NFL Players Sue FanDuel for its Fantasy Football Game
By Jennifer E. RothmanOctober 30, 2015
Pierre Garcon and other NFL Players filed suit today in federal district court in Maryland claiming that their names and likenesses were misapproriated in FanDuel's fantasy football game. The complaint includes both right of publicity and false endorsement claims. No question that here is another looming First Amendment collision with the right of publicity. The Eighth Circuit settled this as to fantasy sports teams in that circuit -- no doubt one of many reasons to file in Maryland. In C.B.C. Distrib. & Mktg., Inc. v. MLB Advanced Media, L.P., 505 F.3d 818 (8th Cir. 2007), the Eighth Circuit held that the First Amendment protected the use of players' names and statistics in a fantasy baseball game. Although the use of likenesses should not change things as a First Amendment matter, if FanDuel used more than it needed of the players' identities for the fantasy games to work, a court might point to that to distinguish the use from that in C.B.C. Additionally, not all circuits use the same balancing approach as the Eighth Circuit. This case might not turn out so well for FanDuel under a transformative use or predominant purpose test.
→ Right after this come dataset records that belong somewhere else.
(** The two index lists of a matching: they have one entry per matched
    pair, and the batch indices are positions of the batch. *)
Lemma src_permutation_idx (indices : SetCriterion.indices_t) idx :
  SetCriterion._get_src_permutation_idx indices = Ok idx ->
  indices <> [] /\
  idx.2 = concat (map fst indices) /\
  length idx.1 = length idx.2 /\
  Forall (fun b => b < length indices) idx.1.
Proof.
  unfold SetCriterion._get_src_permutation_idx, enumerate. intros Hidx.
  assert (indices <> []) as Hne by (intros ->; done).
  rewrite !torch_cat_Ok in Hidx by (by destruct indices).
  rewrite !bind_Ok in Hidx. injection Hidx as <-. cbn [fst snd].
  split; [done|]. split; [done|].
  assert (forall b0,
            length (concat (map (fun '(i, (src, _)) => replicate (length src) i)
                                (zip (seq b0 (length indices)) indices)))
            = length (concat (map fst indices)) /\
            Forall (fun b => b < b0 + length indices)
              (concat (map (fun '(i, (src, _)) => replicate (length src) i)
                           (zip (seq b0 (length indices)) indices)))) as Hgen.
  { clear. induction indices as [|[src tgt] indices IH]; intros b0; [by split|].
    cbn [length seq zip zip_with map concat fst]. destruct (IH (S b0)) as [Hl Hb].
    split.
    - by rewrite !length_app, length_replicate, Hl.
    - apply Forall_app. split.
      + apply Forall_replicate. lia.
      + eapply Forall_impl; [exact Hb|]. intros b ?. simpl in *. lia. }
  destruct (Hgen 0) as [Hl Hb]. split; done.
Qed.

(** Two rows of different sizes, neither of size one, do not broadcast. *)
Lemma pointwise1_mismatch (f : Q -> Q -> Q) (xs ys : T1) :
  length xs <> length ys -> 2 <= length xs -> 2 <= length ys ->
  pointwise1 f xs ys = Raise RuntimeError.
Proof.
  intros Hne Hx Hy. unfold pointwise1, broadcast. rewrite decide_False by done.
  destruct xs as [|? [|? ?]], ys as [|? [|? ?]]; simpl in *; lia || done.
Qed.

Lemma concat_fst_nonempty (indices : SetCriterion.indices_t) :
  Exists (fun p => p.1 <> []) indices -> concat (map fst indices) <> [].
Proof.
  induction 1 as [[src tgt] l Hne|[src tgt] l _ IH]; simpl.
  - by destruct src.
  - intros Hnil. apply app_eq_nil in Hnil as [_ Hnil]. by apply IH.
Qed.
(** ** Escaping (index.js, [escapeHtml]) *)

(** [s.replace(/c/g, rep)] for one character [c]. *)
Fixpoint replaceChar (c : ascii) (rep : string) (s : string) : string :=
  match s with
  | EmptyString => EmptyString
  | String d s' =>
      if Ascii.eqb d c then rep +:+ replaceChar c rep s'
      else String d (replaceChar c rep s')
  end.

Definition doubleQuote : ascii := ascii_of_nat 34.

Definition escapeHtml (str : string) : string :=
  replaceChar "'" "&#039;"
    (replaceChar doubleQuote "&quot;"
       (replaceChar ">" "&gt;"
          (replaceChar "<" "&lt;"
             (replaceChar "&" "&amp;" str)))).

(** ** The memory browser (index.js, [renderMemoryBrowser]) *)

Definition MEMORIES_PER_PAGE : Z := 10.

(** The predicate of [memories.filter]; an empty filter value is falsy. *)
Definition browserFilter (typeFilter characterFilter : string) (m : MemoryEvent) : bool :=
  if negb (String.eqb typeFilter "") && negb (isType m typeFilter) then false
  else if negb (String.eqb characterFilter "")
          && negb (arrayIncludes (characters_involved m) characterFilter)
       then false
       else true.

(** [a.created_at || 0] *)
Definition createdKey (m : MemoryEvent) : Q := inject_Z (created_at m).

(** [filteredMemories.sort((a, b) => (b.created_at || 0) - (a.created_at || 0))] *)
Definition filteredMemories (typeFilter characterFilter : string)
    (data : OpenVaultData) : list MemoryEvent :=
  map fst (sortScored (map (fun m => (m, createdKey m))
                           (List.filter (browserFilter typeFilter characterFilter)
                                        (memories data)))).

(** [Math.ceil(n / MEMORIES_PER_PAGE) || 1] *)
Definition totalPages (n : nat) : Z :=
  let pages := - ((- Z.of_nat n) / MEMORIES_PER_PAGE) in
  if pages =? 0 then 1 else pages.

(** [memoryBrowserPage = Math.min(memoryBrowserPage, totalPages - 1)] *)
Definition clampPage (memoryBrowserPage : Z) (n : nat) : Z :=
  Z.min memoryBrowserPage (totalPages n - 1).

Definition pageOf {A} (l : list A) (page : Z) : list A :=
  slice l (page * MEMORIES_PER_PAGE) (page * MEMORIES_PER_PAGE + MEMORIES_PER_PAGE).

(** [pageMemories] for the page the browser is on. *)
Definition pageMemories (typeFilter characterFilter : string)
    (memoryBrowserPage : Z) (data : OpenVaultData) : list MemoryEvent :=
  let filtered := filteredMemories typeFilter characterFilter data in
  pageOf filtered (clampPage memoryBrowserPage (length filtered)).

(** ** The list of names of a chat (settings panel) *)

Fixpoint dropWhiteSpace (s : string) : string :=
  match s with
  | EmptyString => EmptyString
  | String c s' => if isWhiteSpace c then dropWhiteSpace s' else s
  end.

Fixpoint reverseOnto (s acc : string) : string :=
  match s with
  | EmptyString => acc
  | String c s' => reverseOnto s' (String c acc)
  end.

Definition reverseString (s : string) : string := reverseOnto s EmptyString.

(** [raw.trim()] *)
Definition trim (raw : string) : string :=
  reverseString (dropWhiteSpace (reverseString (dropWhiteSpace raw))).

(** [addNameFromInput]: the new list, or the old one when the input is
    blank. *)
Definition addName (raw : string) (nameList : list string) : list string :=
  let value := trim raw in
  if String.eqb value "" then nameList else nameList ++ [value].

(** The click on the delete button of entry [idx]; [None] is an index
    that is not a finite number. *)
Definition removeNameAt (idx : option Z) (nameList : list string) : list string :=
  match idx with
  | None => nameList
  | Some i =>
      if (i <? 0) || (Z.of_nat (length nameList) <=? i) then nameList
      else spliceOne (Z.to_nat i) nameList
  end.

(** ** Retrieval (index.js) *)

(** [getRelationshipContext]; [entries] is [Object.entries(relationships)],
    the stored relationships in the order their keys were inserted. *)
Definition involvesPov (povCharacter : string) (rel : Relationship) : bool :=
  String.eqb (character_a rel) povCharacter || String.eqb (character_b rel) povCharacter.

Definition involvesActive (povCharacter : string) (activeCharacters : list string)
    (rel : Relationship) : bool :=
  existsb (fun c => negb (String.eqb c povCharacter)
                    && (String.eqb (character_a rel) c || String.eqb (character_b rel) c))
          activeCharacters.
Lemma spfh_column (int_indefinite : R → Z) (input : PointCloud)
    (kdtree : KDTreeFlann) (search_param : KDTreeSearchParam)
    (i : nat) (point : Vector3d) :
  length (normals_ input) = length (points_ input) →
  valid_search input kdtree search_param →
  points_ input !! i = Some point →
  ∃ feature col,
    ComputeSPFHFeature int_indefinite input kdtree search_param = Some feature ∧
    data_ feature !! i = Some col ∧ length col = 33%nat ∧
    let indices := (kdtree point search_param).1 in
    if decide (1 < length indices)%nat
    then hist_sum col 0 = 100 ∧ hist_sum col 11 = 100 ∧ hist_sum col 22 = 100
    else col = replicate 33 0.
Proof.
  intros Hnormals Hvalid Hpoint.
  destruct (ComputeSPFHFeature_effect int_indefinite input Hnormals kdtree
              search_param Hvalid) as (feature & Hrun & _ & Hcols).
  assert (i < length (points_ input))%nat as Hi
    by (apply lookup_lt_is_Some; eauto).
  destruct (Hcols i Hi) as (col & Hcol & Hlen & Heff).
  exists feature, col. repeat (split; [assumption|]).
  specialize (Heff point Hpoint). cbv zeta in Heff |- *.
  destruct (decide (1 < length (kdtree point search_param).1)%nat) as [Hmany|_];
    [|assumption].
  assert (INR (length (kdtree point search_param).1 - 1) ≠ 0) as Hne
    by (apply not_0_INR; lia).
  assert (∀ lo, lo = 0%nat ∨ lo = 11%nat ∨ lo = 22%nat → hist_sum col lo = 100) as Hsum.
  { intros lo Hlo. rewrite (Heff lo Hlo), hist_sum_zero_column.
    unfold hist_incr_of. field. assumption. }
  repeat split; apply Hsum; auto.
Qed.

(** C3: on a cloud whose normals are parallel to its positions and whose
    queries return indices of the cloud, [ComputeSPFHFeature] returns a
    feature, and for a point [i] whose query returns more than one index the
    increment is 100 divided by the number of indices after the first, each
    of the three 11-bin sub-histograms of column [i] sums to 100 and the
    column sums to 300 (in exact real arithmetic). *)
Theorem ComputeSPFHFeature_histograms_sum_to_100 (int_indefinite : R → Z)
    (input : PointCloud) (kdtree : KDTreeFlann) (search_param : KDTreeSearchParam)
    (i : nat) (point : Vector3d) :
  length (normals_ input) = length (points_ input) →
  valid_search input kdtree search_param →
  points_ input !! i = Some point →
  let indices := (kdtree point search_param).1 in
  (1 < length indices)%nat →
  hist_incr_of indices = 100 / INR (length (drop 1 indices)) ∧
  ∃ feature col,
    ComputeSPFHFeature int_indefinite input kdtree search_param = Some feature ∧
    data_ feature !! i = Some col ∧ length col = 33%nat ∧
    hist_sum col 0 = 100 ∧ hist_sum col 11 = 100 ∧ hist_sum col 22 = 100 ∧
    sumR col = 300.
Proof.
  intros Hnormals Hvalid Hpoint indices Hmany.
  split; [unfold hist_incr_of; rewrite length_drop; reflexivity|].
  destruct (spfh_column int_indefinite input kdtree search_param i point
              Hnormals Hvalid Hpoint) as (feature & col & Hrun & Hcol & Hlen & Hsums).
  cbv zeta in Hsums. fold indices in Hsums.
  rewrite decide_True in Hsums by assumption.
  destruct Hsums as (Ha & Hb & Hc).
  exists feature, col. repeat (split; [assumption|]).
  rewrite (sumR_three_hists col Hlen). lra.
Qed.

(** C9: under the same conditions, the column of a point whose query
    returns at most one index is exactly all-zero. *)
Theorem ComputeSPFHFeature_no_neighbour_zero_column (int_indefinite : R → Z)
    (input : PointCloud) (kdtree : KDTreeFlann) (search_param : KDTreeSearchParam)
    (i : nat) (point : Vector3d) :
  length (normals_ input) = length (points_ input) →
  valid_search input kdtree search_param →
  points_ input !! i = Some point →
  (length (kdtree point search_param).1 ≤ 1)%nat →
  ∃ feature,
    ComputeSPFHFeature int_indefinite input kdtree search_param = Some feature ∧
    data_ feature !! i = Some (replicate 33 0) ∧
    ∀ r, (r < 33)%nat → coeff (data_ feature) r i = Some 0.
Proof.
  intros Hnormals Hvalid Hpoint Hfew.
  destruct (spfh_column int_indefinite input kdtree search_param i point
              Hnormals Hvalid Hpoint) as (feature & col & Hrun & Hcol & Hlen & Hsums).
  cbv zeta in Hsums. rewrite decide_False in Hsums by lia. subst col.
  exists feature. repeat (split; [assumption|]).
  intros r Hr. unfold coeff. rewrite Hcol. cbn [mbind option_bind].
  apply lookup_replicate_2. assumption.
Qed.
Lemma store_with_query_frame ns st :
  promotions (store_with_query ns st) = promotions st /\
  log_entries (store_with_query ns st) = log_entries st /\
  next_pk (store_with_query ns st) = next_pk st /\
  daily_hits (store_with_query ns st) = daily_hits st.
Proof.
  unfold store_with_query. destruct (find _ (queries st)); simpl; auto.
Qed.

Lemma query_of_spec ns st :
  In (query_of ns st) (queries (store_with_query ns st)) /\
  query_string (query_of ns st) = ns.
Proof.
  unfold query_of, store_with_query.
  destruct (find (fun q => String.eqb (query_string q) ns) (queries st))
    as [q |] eqn:F.
  - apply find_some in F. destruct F as [I E]. apply String.eqb_eq in E.
    split; assumption.
  - simpl. split; [| reflexivity]. apply in_or_app. right. left. reflexivity.
Qed.

Lemma bound_formset_errors post inst st :
  map form_errors (forms (bound_formset post inst st)) =
  map fd_errors (post_initial_forms post ++ post_extra_forms post).
Proof.
  unfold bound_formset. cbn [forms]. rewrite !map_app, !map_map.
  reflexivity.
Qed.

(** C9 (amended).  When the query form of an add or edit submission is valid
    and [is_valid()] of its formset returns false, [save_searchpicks] writes
    nothing and returns false; the handler then adds exactly one flash error,
    the non-form errors joined by spaces when there are any and the generic
    message otherwise, and re-renders the page with the submitted query form
    and the formset that was bound to the submission, whose forms carry, form
    by form, the field errors that validation found.  No promotion row and no
    audit-log row changes. *)
Theorem invalid_formset_is_reported
        (norm : string -> string) (request : Request) (w : World) :
  faults w = [] ->
  method request = "POST" ->
  post_query_form_valid (POST request) = true ->
  post_formset_validation (POST request) = Ok false ->
  (forall query new_query fs w0,
      formset_validation fs = Ok false ->
      save_searchpicks query new_query fs w0 = (Ok (false, fs), w0)) /\
  (exists w' query fs,
      add norm request w =
      (Ok (TemplateResponse
             "wagtailsearchpromotions/add.html"
             (add_context (QueryFormBound (QueryForm_bound (POST request)))
                          (FormsetBound fs))),
       w') /\
      query_string query = norm (post_query_string (POST request)) /\
      fs = bound_formset (POST request) query (db w') /\
      non_form_errors fs = post_non_form_errors (POST request) /\
      map form_errors (forms fs) =
      map fd_errors (post_initial_forms (POST request)
                     ++ post_extra_forms (POST request)) /\
      messages w' =
      messages w
      ++ [mkMessage LvlError
            (formset_error_text
               "Recommendations have not been created due to errors"
               (post_non_form_errors (POST request)))] /\
      promotions (db w') = promotions (db w) /\
      log_entries (db w') = log_entries (db w)) /\
  (forall query_id query,
      find (fun q => Pos.eqb (qid q) query_id) (queries (db w)) = Some query ->
      exists w' fs,
        edit norm request query_id w =
        (Ok (TemplateResponse
               "wagtailsearchpromotions/edit.html"
               (edit_context request query
                             (QueryFormBound (QueryForm_bound (POST request)))
                             (FormsetBound fs))),
         w') /\
        fs = bound_formset (POST request) query (db w) /\
        non_form_errors fs = post_non_form_errors (POST request) /\
        map form_errors (forms fs) =
        map fd_errors (post_initial_forms (POST request)
                       ++ post_extra_forms (POST request)) /\
        messages w' =
        messages w
        ++ [mkMessage LvlError
              (formset_error_text
                 "Recommendations have not been saved due to errors"
                 (post_non_form_errors (POST request)))] /\
        promotions (db w') = promotions (db w) /\
        log_entries (db w') = log_entries (db w)).
Proof.
  intros HF HM HQ HV. destruct w as [st ms j t fl]. simpl in HF. subst fl.
  split; [intros; apply save_searchpicks_invalid; assumption |].
  destruct (Query_get_run norm (post_query_string (POST request)) st ms j t)
    as [t1 G].
  set (ns := norm (post_query_string (POST request))) in *.
  destruct (store_with_query_frame ns st) as [SP [SL _]].
  destruct (query_of_spec ns st) as [_ Sq].
  split.
  - exists (mkWorld (store_with_query ns st)
                    (ms ++ [mkMessage LvlError
                              (formset_error_text
                                 "Recommendations have not been created due to errors"
                                 (post_non_form_errors (POST request)))])
                    (j ++ query_events ns st) t1 []).
    exists (query_of ns st).
    exists (bound_formset (POST request) (query_of ns st)
                          (store_with_query ns st)).
    split; [| split; [exact Sq | split; [reflexivity | split; [reflexivity |
      split; [apply bound_formset_errors | split; [reflexivity |
      split; [exact SP | exact SL]]]]]]].
    unfold add. rewrite HM, String.eqb_refl.
    unfold QueryForm_bound at 1. cbn [query_form_is_valid]. rewrite HQ.
    cbn [query_string_value QueryForm_bound].
    erewrite bind_run by exact G.
    erewrite bind_run by apply SearchPromotionsFormSet_run.
    erewrite bind_run
      by (apply save_searchpicks_invalid;
          cbn [formset_validation bound_formset]; exact HV).
    cbn [fst snd db non_form_errors bound_formset].
    unfold QueryForm_bound. rewrite ?HQ.
    unfold formset_error_text.
    destruct (0 <? List.length (post_non_form_errors (POST request)));
      reflexivity.
  - intros query_id query F. cbn [db] in F.
    exists (mkWorld (store_with_query ns st)
                    (ms ++ [mkMessage LvlError
                              (formset_error_text
                                 "Recommendations have not been saved due to errors"
                                 (post_non_form_errors (POST request)))])
                    (j ++ query_events ns st) t1 []).
    exists (bound_formset (POST request) query st).
    split; [| split; [reflexivity | split; [reflexivity |
      split; [apply bound_formset_errors | split; [reflexivity |
      split; [exact SP | exact SL]]]]]].
    unfold edit.
    erewrite bind_run by (apply get_object_or_404_run; exact F).
    rewrite HM, String.eqb_refl.
    erewrite bind_run by apply SearchPromotionsFormSet_run.
    unfold QueryForm_bound at 1. cbn [query_form_is_valid]. rewrite HQ.
    cbn [query_string_value QueryForm_bound].
    erewrite bind_run by exact G.
    erewrite bind_run
      by (apply save_searchpicks_invalid;
          cbn [formset_validation bound_formset]; exact HV).
    cbn [fst snd db non_form_errors bound_formset].
    unfold QueryForm_bound. rewrite ?HQ.
    unfold formset_error_text.
    destruct (0 <? List.length (post_non_form_errors (POST request)));
      reflexivity.
Qed.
This is the quagmire created by the recent decisions out of the Third and Ninth Circuits, in Davis, Hart, and Keller, that fantasy sports videogames are not protected by the First Amendment from right of publicity claims, at least when the games use similar physical characteristics as real players and game statistics of those players. (Note that there is a chance that the Supreme Court will grant review in Davis and reconsider those holdings in the videogame cases.) Hopefully, any decision will agree with C.B.C. and its holding that the use of public domain information about players should be protected as a First Amendment matter in the context of fantasy sports.